**BRIEF**
Read through the records. Copy each line that has the word "AStr".

——————————

(* ===== verification/Ulib.v ===== *)
(** * The user library: ulib.c and printf.c

    What user programs link with besides the system calls.  As in the kernel's
    string routines a C string is the list of bytes at a pointer, and reading
    at its end yields the terminating NUL.  What [read] delivers on standard
    input and what [write] sends out are lists of bytes. *)

From S2P Require Import Prelude Bytes Cstring.
Local Open Scope Z_scope.

Module U.

(** [while(( *s++ = *t++) != 0);] into memory [m] at [s]. *)
Fixpoint strcpy (m : list Z) (s : nat) (t : list Z) : list Z :=
  match t with
  | [] => <[s := 0]> m
  | c :: t' => if c =? 0 then <[s := 0]> m else strcpy (<[s := c]> m) (S s) t'
  end.

Fixpoint strcmp (p q : list Z) : Z :=
  match p with
  | [] => u8 0 - u8 (Str.peek q)
  | c :: p' =>
      if negb (c =? 0) && (c =? Str.peek q) then strcmp p' (tail q)
      else u8 c - u8 (Str.peek q)
  end.

Fixpoint strlen_from (n : Z) (s : list Z) : Z :=
  match s with
  | [] => n
  | c :: s' => if c =? 0 then n else strlen_from (n + 1) s'
  end.
Definition strlen (s : list Z) : Z := u32 (strlen_from 0 s).

Definition memset (m : list Z) (dst : nat) (c : Z) (n : nat) : list Z := Str.stosb m dst c n.

(** The string from the character found on. *)
Fixpoint strchr (s : list Z) (c : Z) : option (list Z) :=
  match s with
  | [] => None
  | x :: s' => if x =? 0 then None else if x =? c then Some s else strchr s' c
  end.

(** The bytes read, and what is left of the input. *)
Fixpoint gets_loop (input : list Z) (i max : Z) (buf : list Z) : list Z * list Z :=
  if negb (i + 1 <? max) then (buf, input) else
  match input with
  | [] => (buf, [])
  | c :: input' =>
      if (c =? 10) || (c =? 13) then (buf ++ [c], input')
      else gets_loop input' (i + 1) max (buf ++ [c])
  end.
Definition gets (max : Z) (input : list Z) : list Z * list Z :=
  let '(buf, rest) := gets_loop input 0 max [] in (buf ++ [0], rest).

Fixpoint atoi_loop (s : list Z) (n : Z) : Z :=
  match s with
  | [] => n
  | c :: s' => if (48 <=? c) && (c <=? 57) then atoi_loop s' (i32 (n * 10 + c - 48)) else n
  end.
Definition atoi (s : list Z) : Z := atoi_loop s 0.

(** [while(n-- > 0) *dst++ = *src++;] *)
Fixpoint memmove_loop (m : list Z) (dst src n : nat) : list Z :=
  match n with
  | O => m
  | S n' => memmove_loop (<[dst := Str.byte_at m src]> m) (S dst) (S src) n'
  end.
Definition memmove (m : list Z) (dst src : nat) (n : Z) : list Z :=
  memmove_loop m dst src (Z.to_nat n).

(** ** printf.c *)
Definition digits : list Z := [48; 49; 50; 51; 52; 53; 54; 55; 56; 57; 65; 66; 67; 68; 69; 70].

(** The digits of [x], the last one first; [x] has 32 bits, so 32 passes are
    enough in any base. *)
Fixpoint printint_digits (fuel : nat) (x base : Z) : list Z :=
  Str.byte_at digits (Z.to_nat (x mod base)) ::
    (if x / base =? 0 then [] else
     match fuel with O => [] | S f => printint_digits f (x / base) base end).

(** What [printint] writes, one [putc] per byte. *)
Definition printint (xx base : Z) (sgn : bool) : list Z :=
  let neg := sgn && (xx <? 0) in
  let x := if neg then u32 (- xx) else u32 xx in
  let buf := printint_digits 31 x base in
  reverse (if neg then buf ++ [45] else buf).

(** The variable arguments: words, and pointers to strings. *)
Inductive arg : Type := AInt (w : Z) | AStr (s : option (list Z)).

Definition null_string : list Z := [40; 110; 117; 108; 108; 41].

(** What [printf] writes; [None] when an argument is missing or of the wrong
    kind, which the code would read from whatever is on the stack. *)
Fixpoint printf_loop (fmt : list Z) (state : Z) (ap : list arg) : option (list Z) :=
  match fmt with
  | [] => Some []
  | x :: fmt' =>
      if x =? 0 then Some [] else
      let c := Z.land x 255 in
      if state =? 0 then
        if c =? 37 then printf_loop fmt' 37 ap
        else app [c] <$> printf_loop fmt' 0 ap
      else if state =? 37 then
        if c =? 100 then
          match ap with
          | AInt w :: ap' => app (printint (i32 w) 10 true) <$> printf_loop fmt' 0 ap'
          | _ => None
          end
        else if (c =? 120) || (c =? 112) then
          match ap with
          | AInt w :: ap' => app (printint (i32 w) 16 false) <$> printf_loop fmt' 0 ap'
          | _ => None
          end
        else if c =? 115 then
          match ap with
          | AStr s :: ap' => app (Str.cstr (default null_string s)) <$> printf_loop fmt' 0 ap'
          | _ => None
          end
        else if c =? 99 then
          match ap with
          | AInt w :: ap' => app [u8 w] <$> printf_loop fmt' 0 ap'
          | _ => None
          end
        else if c =? 37 then app [c] <$> printf_loop fmt' 0 ap
        else app [37; c] <$> printf_loop fmt' 0 ap
      else printf_loop fmt' state ap
  end.
Definition printf (fmt : list Z) (ap : list arg) : option (list Z) := printf_loop fmt 0 ap.
End U.
Import U.

(** ** Numbers *)
Definition is_digit (c : Z) : Prop := 48 <= c <= 57.

Lemma atoi_snoc l c : forall n, Forall is_digit l -> is_digit c ->
  atoi_loop (l ++ [c]) n = i32 (atoi_loop l n * 10 + c - 48).
Proof.
  induction l as [|x l IH]; intros n Hl Hc; cbn [app atoi_loop].
  - unfold is_digit in Hc. rewrite (proj2 (Z.leb_le 48 c)), (proj2 (Z.leb_le c 57)) by lia. done.
  - apply list.Forall_cons in Hl as [Hx Hl]. unfold is_digit in Hx.
    rewrite (proj2 (Z.leb_le 48 x)), (proj2 (Z.leb_le x 57)) by lia. cbn [andb]. by apply IH.
Qed.

Lemma digit_char d : 0 <= d < 10 -> Str.byte_at digits (Z.to_nat d) = 48 + d.
Proof.
  intros H. assert (d = 0 \/ d = 1 \/ d = 2 \/ d = 3 \/ d = 4 \/ d = 5 \/ d = 6 \/ d = 7 \/ d = 8 \/ d = 9)
    as Hd by lia. naive_solver.
Qed.

Lemma printint_digits_10 f : forall x, 0 <= x < 10 ^ (Z.of_nat f + 1) ->
  Forall is_digit (printint_digits f x 10) /\
  (x < 2 ^ 31 -> atoi_loop (reverse (printint_digits f x 10)) 0 = x).
Proof.
  induction f as [|f IH]; intros x Hx; cbn [printint_digits].
  all: pose proof (Z.mod_pos_bound x 10 ltac:(lia)) as Hm; pose proof (Z.div_mod x 10 ltac:(lia)) as Hd;
    rewrite (digit_char _ Hm).
  - change (10 ^ (Z.of_nat 0 + 1)) with 10 in Hx.
    assert (x / 10 = 0) as E by (apply Z.div_small; lia). rewrite E. cbn.
    split; [constructor; [unfold is_digit; lia|constructor]|]. intros H31.
    rewrite (proj2 (Z.leb_le 48 _)), (proj2 (Z.leb_le _ 57)) by lia. cbn. rewrite i32_small; lia.
  - assert (0 <= x / 10) by (apply Z.div_pos; lia).
    destruct (Z.eqb_spec (x / 10) 0) as [E|E].
    + split; [constructor; [unfold is_digit; lia|constructor]|]. intros H31. cbn.
      rewrite (proj2 (Z.leb_le 48 _)), (proj2 (Z.leb_le _ 57)) by lia. cbn. rewrite i32_small; lia.
    + destruct (IH (x / 10)) as [IH1 IH2].
      { split; [lia|]. apply Z.div_lt_upper_bound; [lia|].
        replace (Z.of_nat (S f) + 1) with (Z.succ (Z.of_nat f + 1)) in Hx by lia.
        rewrite Z.pow_succ_r in Hx by lia. lia. }
      split; [constructor; [unfold is_digit; lia|done]|]. intros H31. rewrite reverse_cons, atoi_snoc.
      * rewrite IH2 by lia. rewrite i32_small; lia.
      * by apply Forall_reverse.
      * unfold is_digit. lia.
Qed.

(** Printing a number with [printint] in base 10 and reading it back with
    [atoi] gives the number, for every nonnegative [int]. *)
Theorem atoi_printint n : 0 <= n < 2 ^ 31 -> atoi (printint n 10 true) = n.
Proof.
  intros Hn. unfold atoi, printint. rewrite (proj2 (Z.ltb_ge n 0)) by lia. cbn [andb].
  rewrite u32_small by lia. apply printint_digits_10; [|lia]. split; [lia|].
  apply (Z.lt_le_trans _ (2 ^ 31)); [lia|]. by vm_compute.
Qed.

Lemma printint_digits_length f base : 2 <= base -> forall k x, (k <= f)%nat -> 0 <= x < base ^ (Z.of_nat k + 1) ->
  (length (printint_digits f x base) <= k + 1)%nat.
Proof.
  intros Hb. induction f as [|f IH]; intros k x Hk Hx; cbn [printint_digits length].
  - destruct (_ =? _); cbn; lia.
  - destruct (Z.eqb_spec (x / base) 0) as [E|E]; [cbn; lia|]. destruct k as [|k].
    + change (Z.of_nat 0 + 1) with 1 in Hx. rewrite Z.pow_1_r in Hx. by rewrite Z.div_small in E by lia.
    + enough (length (printint_digits f (x / base) base) <= k + 1)%nat by lia. apply IH; [lia|].
      split; [apply Z.div_pos; lia|]. apply Z.div_lt_upper_bound; [lia|].
      replace (Z.of_nat (S k) + 1) with (Z.succ (Z.of_nat k + 1)) in Hx by lia.
      rewrite Z.pow_succ_r in Hx by lia. lia.
Qed.

(** The buffer of [printint] has 16 bytes; in the bases [printf] uses at most 11
    are needed. *)
Theorem printint_fits xx base sgn :
  base = 10 \/ base = 16 -> (length (printint xx base sgn) <= 11)%nat.
Proof.
  intros Hb. unfold printint. rewrite length_reverse.
  assert (forall x, (length (printint_digits 31 (u32 x) base) <= 10)%nat) as H.
  { intros x. pose proof (u32_range x) as Hr. apply (printint_digits_length 31 base ltac:(lia) 9); [lia|].
    split; [lia|]. destruct Hb as [-> | ->]; (eapply Z.lt_le_trans; [apply Hr|by vm_compute]). }
  destruct (_ && _); [rewrite length_app; cbn [length]; specialize (H (- xx)); lia|]. specialize (H xx). lia.
Qed.

(** ** Strings and memory *)
Lemma memmove_loop_up n : forall m d s, memmove_loop m d s n = Str.move_up m d s n.
Proof. induction n as [|n IH]; intros m d s; [done|]. apply IH. Qed.

(** The library's [memmove] agrees with the kernel's when the destination does
    not start inside the source. *)
Theorem memmove_forward m d s n :
  (d <= s \/ s + Z.to_nat n <= d)%nat ->
  memmove m d s n = Str.memmove m d s (Z.to_nat n).
Proof.
  intros H. unfold memmove, Str.memmove. rewrite memmove_loop_up.
  destruct (Nat.ltb_spec s d), (Nat.ltb_spec d (s + Z.to_nat n)); try done. lia.
Qed.

(** When it does, the library's version repeats what it has just written. *)
Theorem memmove_overlap :
  memmove [1; 2; 3; 4] 1 0 3 = [1; 1; 1; 1] /\ Str.memmove [1; 2; 3; 4] 1 0 3 = [1; 1; 2; 3].
Proof. split; by vm_compute. Qed.

Theorem strcmp_zero p q :
  Forall is_byte p -> Forall is_byte q -> strcmp p q = 0 <-> Str.cstr p = Str.cstr q.
Proof.
  revert q. induction p as [|c p IH]; intros q Hp Hq; cbn [strcmp].
  - assert (u8 (Str.peek q) = Str.peek q) as -> by (apply Z.mod_small, peek_byte, Hq). cbn.
    destruct (decide (Str.peek q = 0)) as [E|E].
    + rewrite (cstr_peek0 q E), E. done.
    + rewrite (cstr_tail q E). split; [|done]. change (u8 0) with 0. lia.
  - apply list.Forall_cons in Hp as [Hc Hp]. rewrite peek_cstr.
    assert (u8 (Str.peek q) = Str.peek q) as -> by (apply Z.mod_small, peek_byte, Hq).
    assert (u8 c = c) as -> by (apply Z.mod_small, Hc).
    destruct (Z.eqb_spec c 0) as [->|Hc0]; cbn [negb andb].
    + destruct (decide (Str.peek q = 0)) as [E|E].
      * rewrite (cstr_peek0 q E), E. done.
      * rewrite (cstr_tail q E). split; [lia|done].
    + destruct (Z.eqb_spec c (Str.peek q)) as [E|E].
      * rewrite (cstr_tail q) by congruence. rewrite IH by (done || by apply Forall_tail). rewrite E.
        split; [by intros ->|by intros [= ->]].
      * split; [lia|]. destruct (decide (Str.peek q = 0)) as [E0|E0].
        -- by rewrite (cstr_peek0 q E0).
        -- rewrite (cstr_tail q E0). by intros [=].
Qed.

(** Neither a newline nor a carriage return. *)
Definition in_line (c : Z) : Prop := c <> 10 /\ c <> 13.

Lemma gets_loop_line line nl rest max : Forall in_line line -> nl = 10 \/ nl = 13 -> forall i buf,
  i + Z.of_nat (length line) + 1 < max ->
  gets_loop (line ++ nl :: rest) i max buf = (buf ++ line ++ [nl], rest).
Proof.
  intros Hl Hnl. induction Hl as [|c line [H1 H2] _ IH]; intros i buf Hi; cbn [app gets_loop length] in *.
  - rewrite (proj2 (Z.ltb_lt _ _)) by lia. cbn [negb]. by destruct Hnl as [-> | ->].
  - rewrite (proj2 (Z.ltb_lt _ _)) by lia. cbn [negb].
    rewrite (proj2 (Z.eqb_neq c 10)), (proj2 (Z.eqb_neq c 13)) by done. cbn [orb].
    rewrite IH by lia. by rewrite <- app_assoc.
Qed.

(** [gets] takes one line, with the character that ends it, and leaves the rest
    of the input for the next call. *)
Theorem gets_line line nl rest max :
  Forall in_line line -> nl = 10 \/ nl = 13 -> Z.of_nat (length line) + 1 < max ->
  gets max (line ++ nl :: rest) = (line ++ [nl; 0], rest).
Proof.
  intros Hl Hnl Hm. unfold gets. rewrite (gets_loop_line line nl rest max Hl Hnl 0 []) by lia.
  cbn [app]. by rewrite <- app_assoc.
Qed.

Lemma gets_loop_bound input max : forall i buf, i + 1 <= Z.max max 1 -> i = Z.of_nat (length buf) ->
  Z.of_nat (length (fst (gets_loop input i max buf))) + 1 <= Z.max max 1.
Proof.
  induction input as [|c input IH]; intros i buf Hi Hb; cbn [gets_loop].
  - destruct (Z.ltb_spec (i + 1) max); cbn; lia.
  - destruct (Z.ltb_spec (i + 1) max); cbn [negb]; [|cbn; lia].
    destruct (_ || _); [cbn; rewrite length_app; cbn; lia|].
    apply IH; [lia|]. rewrite length_app. cbn. lia.
Qed.

(** [gets] stays inside a buffer of [max] bytes. *)
Theorem gets_fits max input : 1 <= max -> Z.of_nat (length (fst (gets max input))) <= max.
Proof.
  intros Hm. unfold gets. pose proof (gets_loop_bound input max 0 [] ltac:(lia) eq_refl) as H.
  destruct (gets_loop input 0 max []) as [buf rest]. cbn in *. rewrite length_app. cbn. lia.
Qed.

(** ** Formats *)

(** A format without percent signs is printed as it is. *)
Theorem printf_plain fmt ap :
  Forall (fun c => 0 < c < 256 /\ c <> 37) fmt -> printf fmt ap = Some fmt.
Proof.
  unfold printf. induction 1 as [|c fmt [Hr Hc] _ IH]; cbn [printf_loop]; [done|].
  rewrite (proj2 (Z.eqb_neq c 0)) by lia. cbn [Z.eqb].
  assert (Z.land c 255 = c) as -> by (change 255 with (Z.ones 8); rewrite Z.land_ones by lia; apply Z.mod_small; lia).
  rewrite (proj2 (Z.eqb_neq c 37)) by done. by rewrite IH.
Qed.

Lemma printf_loop_app fmt fmt' ap : Forall (fun c => 0 < c < 256 /\ c <> 37) fmt ->
  printf_loop (fmt ++ fmt') 0 ap = app fmt <$> printf_loop fmt' 0 ap.
Proof.
  induction 1 as [|c fmt [Hr Hc] _ IH]; cbn [app printf_loop]; [by destruct (printf_loop _ _ _)|].
  rewrite (proj2 (Z.eqb_neq c 0)) by lia. cbn [Z.eqb].
  assert (Z.land c 255 = c) as -> by (change 255 with (Z.ones 8); rewrite Z.land_ones by lia; apply Z.mod_small; lia).
  rewrite (proj2 (Z.eqb_neq c 37)) by done. rewrite IH. by destruct (printf_loop fmt' 0 ap).
Qed.

(** A number printed by [printf] with %d between plain text is read back by
    [atoi] from the place where it starts. *)
Theorem printf_atoi pre post n :
  Forall (fun c => 0 < c < 256 /\ c <> 37) pre -> Forall (fun c => 0 < c < 256 /\ c <> 37) post ->
  ~ (48 <= Str.peek post <= 57) -> 0 <= n < 2 ^ 31 ->
  exists out, printf (pre ++ [37; 100] ++ post) [AInt n] = Some out /\ atoi (drop (length pre) out) = n.
Proof.
  intros Hpre Hpost Hd Hn. unfold printf. rewrite printf_loop_app by done. cbn [app printf_loop Z.eqb].
  change (Z.land 37 255) with 37. change (Z.land 100 255) with 100. cbn [Z.eqb Pos.eqb].
  pose proof (printf_plain post [] Hpost) as Hp. unfold printf in Hp. rewrite Hp, i32_small by lia. cbn [fmap option_fmap option_map].
  eexists. split; [reflexivity|]. rewrite drop_app_length.
  assert (forall l k, Forall is_digit l -> atoi_loop (l ++ post) k = atoi_loop l k) as Happ.
  { induction l as [|c l IH]; intros k Hl; cbn [app atoi_loop].
    - destruct post as [|c post]; [done|]. cbn in *. destruct (Z.leb_spec 48 c), (Z.leb_spec c 57); try done. lia.
    - apply list.Forall_cons in Hl as [Hc Hl]. unfold is_digit in Hc.
      rewrite (proj2 (Z.leb_le 48 c)), (proj2 (Z.leb_le c 57)) by lia. by apply IH. }
  unfold atoi. rewrite Happ; [by apply atoi_printint|]. unfold printint. rewrite (proj2 (Z.ltb_ge n 0)) by lia.
  cbn [andb]. rewrite u32_small by lia. apply Forall_reverse, (printint_digits_10 31).
  split; [lia|]. apply (Z.lt_le_trans _ (2 ^ 31)); [lia|]. by vm_compute.
Qed.

Lemma printf_atoi_witness :
  exists out, printf ([110; 61] ++ [37; 100] ++ [10]) [AInt 2026] = Some out /\ atoi (drop 2 out) = 2026.
Proof.
  apply (printf_atoi [110; 61] [10] 2026); [repeat constructor; lia..|cbn; lia|lia].
Defined.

——————————

**RESPONSE**
Inductive arg : Type := AInt (w : Z) | AStr (s : option (list Z)).
          | AStr s :: ap' => app (Str.cstr (default null_string s)) <$> printf_loop fmt' 0 ap'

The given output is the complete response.